Could you write out the opening lines of the data, word for word, stopping after the line that contains "(** A reply"?

^^^^

(** [makePeer]: [t_first] and [t_last] are the readings of [unixtime()]
    for the two timestamps of the default peer. *)
Definition makePeer (t_first t_last : Z) (redis_reply : Reply)
  (torrent_id : Z) (peer_id : string) : Peer * option error :=
  let peer :=
    {| InQueue := false;
       SpeedUP := 0%float; SpeedDN := 0%float;
       SpeedUPMax := 0%float; SpeedDNMax := 0%float;
       Uploaded := 0; Downloaded := 0; Corrupt := 0;
       IP := "127.0.0.1"; Port := 0; Left := 0; Announces := 0;
       TotalTime := 0; AnnounceLast := t_last; AnnounceFirst := t_first;
       New := false; PeerID := peer_id; Active := false; Username := "";
       UserID := 0; TorrentID := torrent_id;
       KeyPeer := ("t:t:" ++ Fmt.d torrent_id ++ ":" ++ peer_id)%string;
       KeyUserActive := ""; KeyUserIncomplete := ""; KeyUserComplete := "";
       KeyUserHNR := "" |} in
  match redis_reply with
  | ValuesError => (peer, Some err_parse_reply)
  | ValuesNil => (peer, None)
  | ScanError scan => (scan peer, Some err_cast_reply)
  | ScanOk scan => (set_PeerID (scan peer) peer_id, None)
  end.

End Tracker.

(** ** The redis-backed peer listing *)

Module PeerStore.

Record Peer : Type := {
  SpeedUP : float;
  SpeedDN : float;
  Uploaded : Z;
  Downloaded : Z;
  Corrupt : Z;
  IP : string;
  Port : Z;
  Left : Z;
  Announces : Z;
  TotalTime : Z;
  AnnounceLast : Z;
  AnnounceFirst : Z;
  New : bool;
  Active : bool;
  UserID : Z
}.

(** The zero value of [Peer], which [make([]Peer, n)] fills a slice with. *)
Definition zeroPeer : Peer :=
  {| SpeedUP := 0%float; SpeedDN := 0%float; Uploaded := 0; Downloaded := 0;
     Corrupt := 0; IP := ""; Port := 0; Left := 0; Announces := 0;
     TotalTime := 0; AnnounceLast := 0; AnnounceFirst := 0; New := false;
     Active := false; UserID := 0 |}.

Inductive error : Type :=
| err_parse_reply
| err_cast_reply.

(** A reply to [HGETALL], by what the redigo helpers make of it:
    [redis.Values] fails; or it yields nil; or it yields values that
    [redis.ScanStruct] fails on or scans into the peer.  [scan] is the effect
    of [ScanStruct] on the struct it is given. *)
Inductive Reply : Type :=
| ValuesError
| ValuesNil
| ScanError (scan : Peer -> Peer)
| ScanOk (scan : Peer -> Peer).

Definition set_known (peer : Peer) : Peer :=
  {| SpeedUP := SpeedUP peer; SpeedDN := SpeedDN peer;
     Uploaded := Uploaded peer; Downloaded := Downloaded peer;
     Corrupt := Corrupt peer; IP := IP peer; Port := Port peer;
     Left := Left peer;
     Announces := Int.u64 (Announces peer + 1);
     TotalTime := TotalTime peer; AnnounceLast := AnnounceLast peer;
     AnnounceFirst := AnnounceFirst peer;
     New := false;
     Active := Active peer; UserID := UserID peer |}.

(** [makePeer]: [t_first] and [t_last] are the readings of [unixtime()]
    for the two timestamps of the default peer. *)
Definition makePeer (t_first t_last : Z) (redis_reply : Reply)
  : Peer * option error :=
  let peer :=
    {| SpeedUP := 0%float; SpeedDN := 0%float; Uploaded := 0;
       Downloaded := 0; Corrupt := 0; IP := "127.0.0.1"; Port := 0;
       Left := 0; Announces := 0; TotalTime := 0;
       AnnounceLast := t_last; AnnounceFirst := t_first; New := true;
       Active := false; UserID := 0 |} in
  match redis_reply with
  | ValuesError => (peer, Some err_parse_reply)
  | ValuesNil => (peer, None)
  | ScanError scan => (scan peer, Some err_cast_reply)
  | ScanOk scan => (set_known (scan peer), None)
  end.

(** The reply to [SMEMBERS], by what [GetPeers] and [redis.Strings] make of
    it: [Do] fails; the reply is nil; [redis.Strings] fails; or the peer ids
    of the torrent. *)
Inductive MembersReply : Type :=
| DoError
| NilReply
| StringsError
| Members (peer_ids : list string).

(** What one [r.Receive()] yields. *)
Inductive Received : Type :=
| ReceiveError
| ReceiveOk (peer_reply : Reply).

Section GetPeers.

(** The successive readings of the clock, and the successive results of
    [r.Receive()]. *)
Variable unixtime : nat -> Z.
Variable Receive : nat -> Received.

(** The loop [for i := 1; i <= known_peers; i++]: [n] turns are left, [i]
    replies were received and [k] clock readings were made. *)
Fixpoint receivePeers (n i k : nat) (peers : list Peer) : list Peer :=
  match n with
  | O => peers
  | S n' =>
      match Receive i with
      | ReceiveError => receivePeers n' (S i) k peers
      | ReceiveOk peer_reply =>
          match makePeer (unixtime k) (unixtime (S k)) peer_reply with
          | (_, Some _) => receivePeers n' (S i) (S (S k)) peers
          | (peer, None) => receivePeers n' (S i) (S (S k)) (peers ++ [peer])
          end
      end
  end.

(** [GetPeers]: [None] is the run-time panic of a slice expression out of
    range; the nil slice is the empty list.  The commands sent to the
    connection are not part of the value. *)
Definition GetPeers (peers_reply : MembersReply) (max_peers : Z)
  : option (list Peer) :=
  match peers_reply with
  | DoError | NilReply => Some []
  | StringsError => Some []
  | Members peer_ids =>
      let known_peers := Z.of_nat (length peer_ids) in
      let known_peers :=
        if known_peers >? max_peers then max_peers else known_peers in
      (* peer_ids[0:known_peers] *)
      if known_peers <? 0 then None
      else
        let peers := repeat zeroPeer (Z.to_nat known_peers) in
        Some (receivePeers (Z.to_nat known_peers) 0 0 peers)
  end.

End GetPeers.

Section CompactPeers.

Variable parseIPv4 : string -> list byte.
Variable parseIPv6 : string -> list byte.

(** One turn of the loop of this file's [makeCompactPeers]. *)
Definition writeCompactPeer (out_buf : list byte) (peer : Peer)
  : list byte :=
  if Port peer <=? 0 then out_buf
  else
    let out_buf :=
      out_buf ++ Net.To4 (Net.ParseIP parseIPv4 parseIPv6 (IP peer)) in
    out_buf ++ [Int.to_byte (Z.shiftr (Port peer) 8);
                Int.to_byte (Z.land (Port peer) 255)].

Definition makeCompactPeers (peers : list Peer) : list byte :=
  fold_left writeCompactPeer peers [].

End CompactPeers.

(** The key of the set of a torrent's peer ids,
    [fmt.Sprintf("t:t:%d:p", torrent_id)], in [GetPeers] and [AddPeer]. *)
Definition peers_key (torrent_id : Z) : string :=
  ("t:t:" ++ Fmt.d torrent_id ++ ":p")%string.

(** The key [DelPeer] makes, [fmt.Sprintf("t:t:%s:p", torrent_id)], the
    operand being a [uint64]. *)
Definition DelPeer_key (torrent_id : Z) : string :=
  ("t:t:" ++ Fmt.bad_s_uint64 torrent_id ++ ":p")%string.

(** What [r.Do] yields: an error, or a reply. *)
Inductive DoResult : Type :=
| DoFails
| DoReplies (v : string).

Section Conn.

(** The connection: the result of [r.Do(command, args...)]. *)
Variable Do : string -> list string -> DoResult.

Definition AddPeer (torrent_id : Z) (peer_id : string) : bool :=
  match Do "SADD" [peers_key torrent_id; peer_id] with
  | DoFails => false
  | DoReplies _ => true
  end.

Definition DelPeer (torrent_id : Z) (peer_id : string) : bool :=
  match Do "SREM" [DelPeer_key torrent_id; peer_id] with
  | DoFails => false
  | DoReplies _ => true
  end.

End Conn.

End PeerStore.

(** ** metrics/metrics.go *)

Module Metrics.

(** The package-level counters ([int64]) and the list of announce times. *)
Record Counters : Type := {
  TorrentsTotalCached : Z;
  PeersTotalCached : Z;
  UsersTotalCached : Z;
  AnnounceTotal : Z;
  AnnounceStatusOK : Z;
  AnnounceStatusUnauthorized : Z;
  AnnounceStatusInvalidInfoHash : Z;
  AnnounceStatusMalformed : Z;
  AnnounceExecTimesNs : list Z
}.

(** The tracker's part of [RuntimeMetrics]; the other fields are copied
    from the Go run time's memory and collector statistics and touch no
    counter. *)
Record RuntimeMetrics : Type := {
  m_TorrentsTotalCached : Z;
  m_UsersTotalCached : Z;
  m_PeersTotalCached : Z;
  m_AnnounceTotal : Z;
  m_AnnounceStatusOK : Z;
  m_AnnounceStatusUnauthorized : Z;
  m_AnnounceStatusInvalidInfoHash : Z;
  m_AnnounceStatusMalformed : Z;
  m_AnnounceExecTimesNsAvg : Z
}.

Definition AddAnnounceTime (t : Z) (c : Counters) : Counters :=
  {| TorrentsTotalCached := TorrentsTotalCached c;
     PeersTotalCached := PeersTotalCached c;
     UsersTotalCached := UsersTotalCached c;
     AnnounceTotal := AnnounceTotal c;
     AnnounceStatusOK := AnnounceStatusOK c;
     AnnounceStatusUnauthorized := AnnounceStatusUnauthorized c;
     AnnounceStatusInvalidInfoHash := AnnounceStatusInvalidInfoHash c;
     AnnounceStatusMalformed := AnnounceStatusMalformed c;
     AnnounceExecTimesNs := AnnounceExecTimesNs c ++ [t] |}.

(** The sum of the times recorded, over the integers. *)
Definition sum_of_times (times : list Z) : Z := fold_right Z.add 0 times.

(** [avgExecTime]: the average (the quotient truncates) and the list
    afterwards, emptied when it had an element. *)
Definition avgExecTime (times : list Z) : Z * list Z :=
  let t := fold_left (fun t v => Int.i64 (t + v)) times 0 in
  let s := Z.of_nat (length times) in
  if s >? 0 then (Int.i64 (Z.quot t s), []) else (0, times).

(** [Get]: the snapshot and the counters afterwards; [atomic.LoadInt64]
    reads, [atomic.SwapInt64(&c, 0)] reads and stores zero. *)
Definition Get (c : Counters) : RuntimeMetrics * Counters :=
  let (avg, times) := avgExecTime (AnnounceExecTimesNs c) in
  ({| m_TorrentsTotalCached := TorrentsTotalCached c;
      m_UsersTotalCached := UsersTotalCached c;
      m_PeersTotalCached := PeersTotalCached c;
      m_AnnounceTotal := AnnounceTotal c;
      m_AnnounceStatusOK := AnnounceStatusOK c;
      m_AnnounceStatusUnauthorized := AnnounceStatusUnauthorized c;
      m_AnnounceStatusInvalidInfoHash := AnnounceStatusInvalidInfoHash c;
      m_AnnounceStatusMalformed := AnnounceStatusMalformed c;
      m_AnnounceExecTimesNsAvg := avg |},
   {| TorrentsTotalCached := TorrentsTotalCached c;
      PeersTotalCached := PeersTotalCached c;
      UsersTotalCached := UsersTotalCached c;
      AnnounceTotal := 0;
      AnnounceStatusOK := 0;
      AnnounceStatusUnauthorized := 0;
      AnnounceStatusInvalidInfoHash := 0;
      AnnounceStatusMalformed := 0;
      AnnounceExecTimesNs := times |}).

(** Modelled from the spec: the request path increments the announce
    counters; the handlers that do so are not among the sources.  An
    increment is [atomic.AddInt64(&c, 1)] on one of the five counters. *)
Inductive Counter : Type :=
| CAnnounceTotal
| CAnnounceStatusOK
| CAnnounceStatusUnauthorized
| CAnnounceStatusInvalidInfoHash
| CAnnounceStatusMalformed.

Definition bump (k : Counter) (which : Counter) (v : Z) : Z :=
  match k, which with
  | CAnnounceTotal, CAnnounceTotal
  | CAnnounceStatusOK, CAnnounceStatusOK
  | CAnnounceStatusUnauthorized, CAnnounceStatusUnauthorized
  | CAnnounceStatusInvalidInfoHash, CAnnounceStatusInvalidInfoHash
  | CAnnounceStatusMalformed, CAnnounceStatusMalformed => Int.i64 (v + 1)
  | _, _ => v
  end.

Definition increment (c : Counters) (k : Counter) : Counters :=
  {| TorrentsTotalCached := TorrentsTotalCached c;
     PeersTotalCached := PeersTotalCached c;
     UsersTotalCached := UsersTotalCached c;
     AnnounceTotal := bump k CAnnounceTotal (AnnounceTotal c);
     AnnounceStatusOK := bump k CAnnounceStatusOK (AnnounceStatusOK c);
     AnnounceStatusUnauthorized :=
       bump k CAnnounceStatusUnauthorized (AnnounceStatusUnauthorized c);
     AnnounceStatusInvalidInfoHash :=
       bump k CAnnounceStatusInvalidInfoHash (AnnounceStatusInvalidInfoHash c);
     AnnounceStatusMalformed :=
       bump k CAnnounceStatusMalformed (AnnounceStatusMalformed c);
     AnnounceExecTimesNs := AnnounceExecTimesNs c |}.

Definition increments (c : Counters) (ks : list Counter) : Counters :=
  fold_left increment ks c.



(** The counters at process start. *)
Definition start : Counters :=
  {| TorrentsTotalCached := 0; PeersTotalCached := 0; UsersTotalCached := 0;
     AnnounceTotal := 0; AnnounceStatusOK := 0;
     AnnounceStatusUnauthorized := 0; AnnounceStatusInvalidInfoHash := 0;
     AnnounceStatusMalformed := 0; AnnounceExecTimesNs := [] |}.

End Metrics.

(** ** The admin API: torrents *)

Module Admin.

Record TorrentAddRequest : Type := {
  Name : string;
  InfoHash : string;
  MultiUp : float;
  MultiDn : float
}.

(** What the torrent store answers to [Add]. *)
Inductive AddResult : Type :=
| Added
| ErrDuplicate
| AddFailed.

(** [torrentAdd]: [body] is what [c.BindJSON] makes of the request, [None]
    when it fails; [Add] is the torrent store.  The value is the status of
    the response and the torrent handed to the store, if any. *)
Definition torrentAdd (body : option TorrentAddRequest)
  (Add : Torrents.Torrent -> AddResult) : Z * option Torrents.Torrent :=
  match body with
  | None => (400, None)
  | Some req =>
      let t := Torrents.zeroTorrent in
      match Store.InfoHashFromHex (Store.zeros 20) (InfoHash req) with
      | (_, Some _) => (400, None)
      | (ih, None) =>
          let t :=
            {| Torrents.InfoHash := ih;
               Torrents.ReleaseName := Torrents.ReleaseName t;
               Torrents.Snatches := Torrents.Snatches t;
               Torrents.Uploaded := Torrents.Uploaded t;
               Torrents.Downloaded := Torrents.Downloaded t;
               Torrents.IsDeleted := Torrents.IsDeleted t;
               Torrents.IsEnabled := Torrents.IsEnabled t;
               Torrents.Reason := Torrents.Reason t;
               Torrents.MultiUp :=
                 if PrimFloat.ltb (MultiUp req) 0 then 0%float
                 else MultiUp req;
               Torrents.MultiDn :=
                 if PrimFloat.ltb (MultiDn req) 0 then 0%float
                 else MultiDn req;
               Torrents.Announces := Torrents.Announces t;
               Torrents.Seeders := Torrents.Seeders t;
               Torrents.Leechers := Torrents.Leechers t |} in
          match Add t with
          | ErrDuplicate => (409, Some t)
          | AddFailed => (400, Some t)
          | Added => (200, Some t)
          end
      end
  end.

^^^^

▸ **OUTPUT BELOW**:
(** [makePeer]: [t_first] and [t_last] are the readings of [unixtime()]
    for the two timestamps of the default peer. *)
Definition makePeer (t_first t_last : Z) (redis_reply : Reply)
  (torrent_id : Z) (peer_id : string) : Peer * option error :=
  let peer :=
    {| InQueue := false;
       SpeedUP := 0%float; SpeedDN := 0%float;
       SpeedUPMax := 0%float; SpeedDNMax := 0%float;
       Uploaded := 0; Downloaded := 0; Corrupt := 0;
       IP := "127.0.0.1"; Port := 0; Left := 0; Announces := 0;
       TotalTime := 0; AnnounceLast := t_last; AnnounceFirst := t_first;
       New := false; PeerID := peer_id; Active := false; Username := "";
       UserID := 0; TorrentID := torrent_id;
       KeyPeer := ("t:t:" ++ Fmt.d torrent_id ++ ":" ++ peer_id)%string;
       KeyUserActive := ""; KeyUserIncomplete := ""; KeyUserComplete := "";
       KeyUserHNR := "" |} in
  match redis_reply with
  | ValuesError => (peer, Some err_parse_reply)
  | ValuesNil => (peer, None)
  | ScanError scan => (scan peer, Some err_cast_reply)
  | ScanOk scan => (set_PeerID (scan peer) peer_id, None)
  end.

End Tracker.

(** ** The redis-backed peer listing *)

Module PeerStore.

Record Peer : Type := {
  SpeedUP : float;
  SpeedDN : float;
  Uploaded : Z;
  Downloaded : Z;
  Corrupt : Z;
  IP : string;
  Port : Z;
  Left : Z;
  Announces : Z;
  TotalTime : Z;
  AnnounceLast : Z;
  AnnounceFirst : Z;
  New : bool;
  Active : bool;
  UserID : Z
}.

(** The zero value of [Peer], which [make([]Peer, n)] fills a slice with. *)
Definition zeroPeer : Peer :=
  {| SpeedUP := 0%float; SpeedDN := 0%float; Uploaded := 0; Downloaded := 0;
     Corrupt := 0; IP := ""; Port := 0; Left := 0; Announces := 0;
     TotalTime := 0; AnnounceLast := 0; AnnounceFirst := 0; New := false;
     Active := false; UserID := 0 |}.

Inductive error : Type :=
| err_parse_reply
| err_cast_reply.

(** A reply to [HGETALL], by what the redigo helpers make of it:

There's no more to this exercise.